Wiring together Lucene.net and EffizProz

Apr 20, 2010 at 9:00 PM

Hello, I am trying to wire together lucene.net and effiproz so that i can have a full text search feature for data being stored in the database. Primarily I'd be using this against clob data.

The approach i was going to take is:

Maintain an index "post commit" so that the index is updated in near realtime.
I was considering using triggers to replicate to a table the operation type and the key of the table the insert/update/delete occured on.

So that i can use a seperate thread to process the rows in this table post commit. (So that i don't have to deal with rollbacks in different sessions). Or do you have any other ideas?

(Or i could have the triggers automatically call CLR functions that do the maintanence, or ?)

One question i had is, "Is there a way to hook into "commit" so that i can notify a thread to wake up and do work?"

Also, i was thinking about putting together a some code that takes in the query and retuns a list of primary keys from a table, and the score of the hit.

It would be neat if the CLR could support a function that returns a table? So that I could so something like:

select *
from test t,
     fulltextsearch('test', 'help*') h
where t.key = h.key
order by h.score desc

Coordinator
Apr 21, 2010 at 3:33 AM

Hi,

Better use a separate thread to do processing and not do too much work inside the triggers.
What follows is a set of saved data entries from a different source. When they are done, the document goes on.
(** * AskDeen batch request compilation: a shallow embedding

    The two scripts [openai_subtopics_batch_input.py] and
    [openai_tags_batch_input.py] load a JSON dataset of verses, pick the
    verses to process, render one prompt per verse and write one request
    per line to a JSONL file.  This development embeds them as Rocq
    functions over a small model of the Python values that [json.load]
    produces, and proves the properties the specification states about
    them.

    Conventions.
    - A Python [str] is a Rocq [string] holding its UTF-8 bytes; a lone
      surrogate, which [json.load] can build from an escape and which
      UTF-8 cannot encode, is held as the three bytes its code point
      would take (ED, then A0 to BF, then one more).
    - A Python [dict] is its list of items in insertion order; lookup
      takes the first item with the key (the keys of a dict are unique).
    - A dataset is a JSON array of objects, as the scripts expect: a list
      of dicts whose values are arbitrary JSON values.  A source that
      holds well-formed JSON of another shape is outside the model.
    - A Python exception is a [Raise] result; [print] calls are left out
      (console reporting has no effect on the values computed).
    - The file system is a finite map from paths to file contents; a
      write to an open file fails only when its text cannot be encoded.
    - Of [main], which fixes the file names and the filter and prints
      what [create_batch_file] returns or raises, the effect on the files
      is embedded.
    - [OSError] stands for the class: where [open] fails the model does
      not tell its subclasses apart, except that reading a path that is
      not there raises [FileNotFoundError]. *)

From Stdlib Require Import String Ascii ZArith List Lia DecimalString.
From stdpp Require Import base option list gmap strings.

Open Scope Z_scope.

(** ** Python values and exceptions *)

Module Py.

(** The values [json.load] builds.  A float is carried as the text
    [float.__repr__] prints for it: the scripts never compute with one. *)
#[warnings="-register-all"]
Inductive value :=
| VNone
| VBool (b : bool)
| VInt (n : Z)
| VFloat (repr : string)
| VStr (s : string)
| VList (items : list value)
| VDict (items : list (string * value)).

Abbreviation dict := (list (string * value)).

Inductive exn :=
| KeyError (key : string)
| TypeError
| AttributeError
| IndexError
| FileNotFoundError
| OSError
| ValueError
| UnicodeEncodeError.

Inductive result (A : Type) :=
| Ok (a : A)
| Raise (e : exn).
Arguments Ok {A} a.
Arguments Raise {A} e.

Definition bind {A B} (r : result A) (k : A -> result B) : result B :=
  match r with
  | Ok a => k a
  | Raise e => Raise e
  end.

Notation "'let*' x := r 'in' k" := (bind r (fun x => k))
  (at level 10, x pattern, r at level 100, k at level 200).

Definition is_ok {A} (r : result A) : bool :=
  match r with Ok _ => true | Raise _ => false end.

(** Characters that cannot be typed inside a string literal. *)
Definition dq : string := String (ascii_of_nat 34) EmptyString.
Definition nl : string := String (ascii_of_nat 10) EmptyString.
Definition blank : string := EmptyString.
Lemma Uint64_le_combine b0 b1 b2 b3 b4 b5 b6 b7 :
  Uint64 [b0; b1; b2; b3; b4; b5; b6; b7]
  = le_combine [b0; b1; b2; b3; b4; b5; b6; b7].
Proof.
  unfold Uint64, index. cbv [nth le_combine].
  rewrite Z.shiftl_0_l, Z.lor_0_r.
  rewrite !Z.shiftl_lor, !Z.shiftl_shiftl by lia.
  cbn [Z.add Pos.add Pos.succ]. now rewrite !Z.lor_assoc.
Qed.

(** A list of known length, spelled out. *)
Ltac explode b :=
  repeat (let x := fresh "x" in destruct b as [|x b]; [discriminate|]);
  destruct b; [|discriminate].

Lemma index_byte b : length b = 1%nat -> [byte.of_Z (index b 0)] = b.
Proof.
  intros H. explode b. unfold index. cbn [nth].
  now rewrite byte.of_Z_unsigned.
Qed.

Lemma PutUint16_Uint16 b : length b = 2%nat -> PutUint16 (Uint16 b) = b.
Proof.
  intros H. explode b. rewrite Uint16_le_combine.
  exact (split_le_combine [x; x0]).
Qed.

Lemma PutUint32_Uint32 b : length b = 4%nat -> PutUint32 (Uint32 b) = b.
Proof.
  intros H. explode b. rewrite Uint32_le_combine.
  exact (split_le_combine [x; x0; x1; x2]).
Qed.

Lemma PutUint64_Uint64 b : length b = 8%nat -> PutUint64 (Uint64 b) = b.
Proof.
  intros H. explode b. rewrite Uint64_le_combine.
  exact (split_le_combine [x; x0; x1; x2; x3; x4; x5; x6]).
Qed.

Lemma index_range b i : 0 <= index b i < 2 ^ 8.
Proof. apply byte.unsigned_range. Qed.

Lemma Uint16_range b : length b = 2%nat -> 0 <= Uint16 b < 2 ^ 16.
Proof.
  intros H. explode b. rewrite Uint16_le_combine.
  exact (le_combine_bound [x; x0]).
Qed.

Lemma Uint32_range b : length b = 4%nat -> 0 <= Uint32 b < 2 ^ 32.
Proof.
  intros H. explode b. rewrite Uint32_le_combine.
  exact (le_combine_bound [x; x0; x1; x2]).
Qed.

Lemma Uint64_range b : length b = 8%nat -> 0 <= Uint64 b < 2 ^ 64.
Proof.
  intros H. explode b. rewrite Uint64_le_combine.
  exact (le_combine_bound [x; x0; x1; x2; x3; x4; x5; x6]).
Qed.

Lemma Uint16_PutUint16 v : Uint16 (PutUint16 v) = v mod 2 ^ 16.
Proof.
  unfold PutUint16. rewrite Uint16_le_combine.
  exact (le_combine_split 2 v).
Qed.

Lemma Uint32_PutUint32 v : Uint32 (PutUint32 v) = v mod 2 ^ 32.
Proof.
  unfold PutUint32. rewrite Uint32_le_combine.
  exact (le_combine_split 4 v).
Qed.

End LittleEndianFacts.

Lemma uint32_of_int32_of_uint32 x :
  0 <= x < 2 ^ 32 -> uint32_of_int32 (int32_of_uint32 x) = x.
Proof.
  intros H. unfold uint32_of_int32, int32_of_uint32.
  destruct (Z.ltb_spec x (2 ^ 31)).
  - apply Z.mod_small. lia.
  - replace (x - 2 ^ 32) with (x + (-1) * 2 ^ 32) by lia.
    rewrite Z.mod_add by lia. apply Z.mod_small. lia.
Qed.

Lemma int32_of_uint32_range x :
  0 <= x < 2 ^ 32 -> - 2 ^ 31 <= int32_of_uint32 x < 2 ^ 31.
Proof.
  intros H. unfold int32_of_uint32. destruct (Z.ltb_spec x (2 ^ 31)); lia.
Qed.

(** ** The decoder reads every field at its offset *)

Lemma length_bytes_at b k n :
  (k + n <= length b)%nat -> length (bytes_at b k n) = n.
Proof.
  intros H. unfold bytes_at. rewrite length_firstn, length_skipn. lia.
Qed.

Lemma bytes_at_skipn b k n :
  bytes_at b k n ++ skipn (k + n) b = skipn k b.
Proof.
  unfold bytes_at. rewrite Nat.add_comm, <- skipn_skipn.
  apply firstn_skipn.
Qed.

Lemma reads_next n : reads n (d_next n) (fun b k => bytes_at b k n).
Proof.
  intros b k H. unfold d_next. cbn [buf offset].
  apply Nat.leb_le in H. now rewrite H.
Qed.

Lemma reads_map {A B} w (m : Dec A) at_ (g : A -> B) :
  reads w m at_ -> reads w (x <- m ;; ret (g x)) (fun b k => g (at_ b k)).
Proof. intros Hm b k H. unfold bind, ret. now rewrite (Hm b k H). Qed.

Lemma reads_uint8 : reads 1 d_uint8 uint8_at.
Proof. exact (reads_map 1 _ _ (fun b => LittleEndian.index b 0) (reads_next 1)). Qed.

Lemma reads_uint16 : reads 2 d_uint16 uint16_at.
Proof. exact (reads_map 2 _ _ LittleEndian.Uint16 (reads_next 2)). Qed.

Lemma reads_uint32 : reads 4 d_uint32 uint32_at.
Proof. exact (reads_map 4 _ _ LittleEndian.Uint32 (reads_next 4)). Qed.

Lemma reads_uint64 : reads 8 d_uint64 uint64_at.
Proof. exact (reads_map 8 _ _ LittleEndian.Uint64 (reads_next 8)). Qed.

Lemma reads_int32 : reads 4 d_int32 int32_at.
Proof. exact (reads_map 4 _ _ int32_of_uint32 reads_uint32). Qed.

Lemma array_at_S {A} (elem_at : list byte -> nat -> A) w b k n :
  array_at elem_at w b k (S n)
  = elem_at b k :: array_at elem_at w b (k + w) n.
Proof.
  unfold array_at. cbn [seq map]. f_equal.
  - f_equal. lia.
  - rewrite <- seq_shift, map_map. apply map_ext. intros i. f_equal. lia.
Qed.

Lemma reads_array {A} w (m : Dec A) at_ n :
  reads w m at_ ->
  reads (n * w) (d_array n m) (fun b k => array_at at_ w b k n).
Proof.
  intros Hm. induction n as [|n IH]; intros b k H.
  - cbn. unfold ret. do 2 f_equal. f_equal. lia.
  - cbn [d_array]. unfold bind at 1. rewrite (Hm b k) by (cbn in H; lia).
    unfold bind at 1. rewrite (IH b (k + w)%nat) by (cbn in H; lia).
    unfold ret. rewrite array_at_S. do 2 f_equal. f_equal. cbn. lia.
Qed.

Lemma bind_reads {A B} w (m : Dec A) at_ (f : A -> Dec B) b k :
  reads w m at_ -> (k + w <=? length b)%nat = true ->
  bind m f {| buf := b; offset := k |}
  = f (at_ b k) {| buf := b; offset := (k + w)%nat |}.
Proof.
  intros Hm H. apply Nat.leb_le in H. unfold bind. now rewrite (Hm b k H).
Qed.

(** One field of the struct: the head read is replaced by the table entry. *)
Ltac read_field Hlen :=
  let step H :=
    rewrite (bind_reads _ _ _ _ _ _ H) by (rewrite Hlen; reflexivity) in
  lazymatch goal with
  | |- bind d_uint8 _ _ = _ => step reads_uint8
  | |- bind d_uint16 _ _ = _ => step reads_uint16
  | |- bind d_uint32 _ _ = _ => step reads_uint32
  | |- bind d_uint64 _ _ = _ => step reads_uint64
  | |- bind d_int32 _ _ = _ => step reads_int32
  | |- bind (d_array ?n d_uint8) _ _ = _ =>
      step (reads_array _ _ _ n reads_uint8)
  | |- bind (d_array ?n d_uint32) _ _ = _ =>
      step (reads_array _ _ _ n reads_uint32)
  end;
  cbn beta; cbn [Nat.add Nat.mul].

Lemma d_Superblock_at_offsets b :
  length b = 1024%nat ->
  d_Superblock {| buf := b; offset := 0 |}
  = Some (Superblock_at_offsets b, {| buf := b; offset := 1024 |}).
Proof.
  intros Hlen. unfold d_Superblock.
  repeat read_field Hlen.
  reflexivity.
Qed.

(** ** io.ReadFull *)

(** The loop of [ReadFull_loop] is the loop of the Go function: while the
    buffer is not full, one [Read] into the free part of it, and an error stops
    the loop. *)
Lemma ReadFull_loop_eq r size got :
  ReadFull_loop r size got
  = if (size <=? length got)%nat then (got, None, r)
    else
      let '(data, err, r') := Read r (size - length got) in
      match err with
      | None => ReadFull_loop r' size (got ++ data)
      | Some e => (got ++ data, Some e, r')
      end.
Proof.
  destruct r as [|[data err] rest]; cbn [ReadFull_loop Read];
    destruct (Nat.leb_spec size (length got)) as [Hfull|Hroom]; try reflexivity.
  - now rewrite app_nil_r.
  - destruct (Nat.leb_spec (length data) (size - length got)) as [Hfit|Hbig].
    + reflexivity.
    + cbn [ReadFull_loop].
      assert (Hlen : (size <=? length (got ++ firstn (size - length got) data))%nat = true).
      { apply Nat.leb_le. rewrite length_app, length_firstn. lia. }
      now rewrite Hlen.
Qed.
Do you really need to hook into ”commit" ?  As all actions inside a trigger are bound to the enclosing transaction context, so you just need to create the processing thread connection with least read_commited isolation. Can't you use triggers to do wakeups as well? If you do need to hoop-up to commit or rollback you can do so through TransactionManagerMVCC class.


Supporting functions to return tables/cursors is in our to-do list.


-thanks

Apr 21, 2010 at 4:07 AM

Yeah, the plan was to use a separate thread.  The problem is that if that thread connects to the database using read_commited, and i wake it up to do processing via a CLR function in the trigger, it won't see the data that was just inserted. (Right?),(scenario: autocommit=false and  100 inserts then a commit) then i'd have to make the thread poll and wait until it could see the data to be able to index it.

However, if on commit, the thread was notified, it could wake up and check a table, (being used a queue), and it could then process all of the rows it could see via its read_commited connection.

When you eventually support returning tables/cursors, what data type would you plan to map it to in DOTNET land?(or have you not gave that any thought)

I'm probably going to start trying to put parts of this together, so if you know what interface, i'd have to support, it would be helpful.

 

Coordinator
Apr 21, 2010 at 6:40 AM

Sounds good.

We haven't thought about it yet. But curious to know your thoughts on how we should support returning tables/cursors?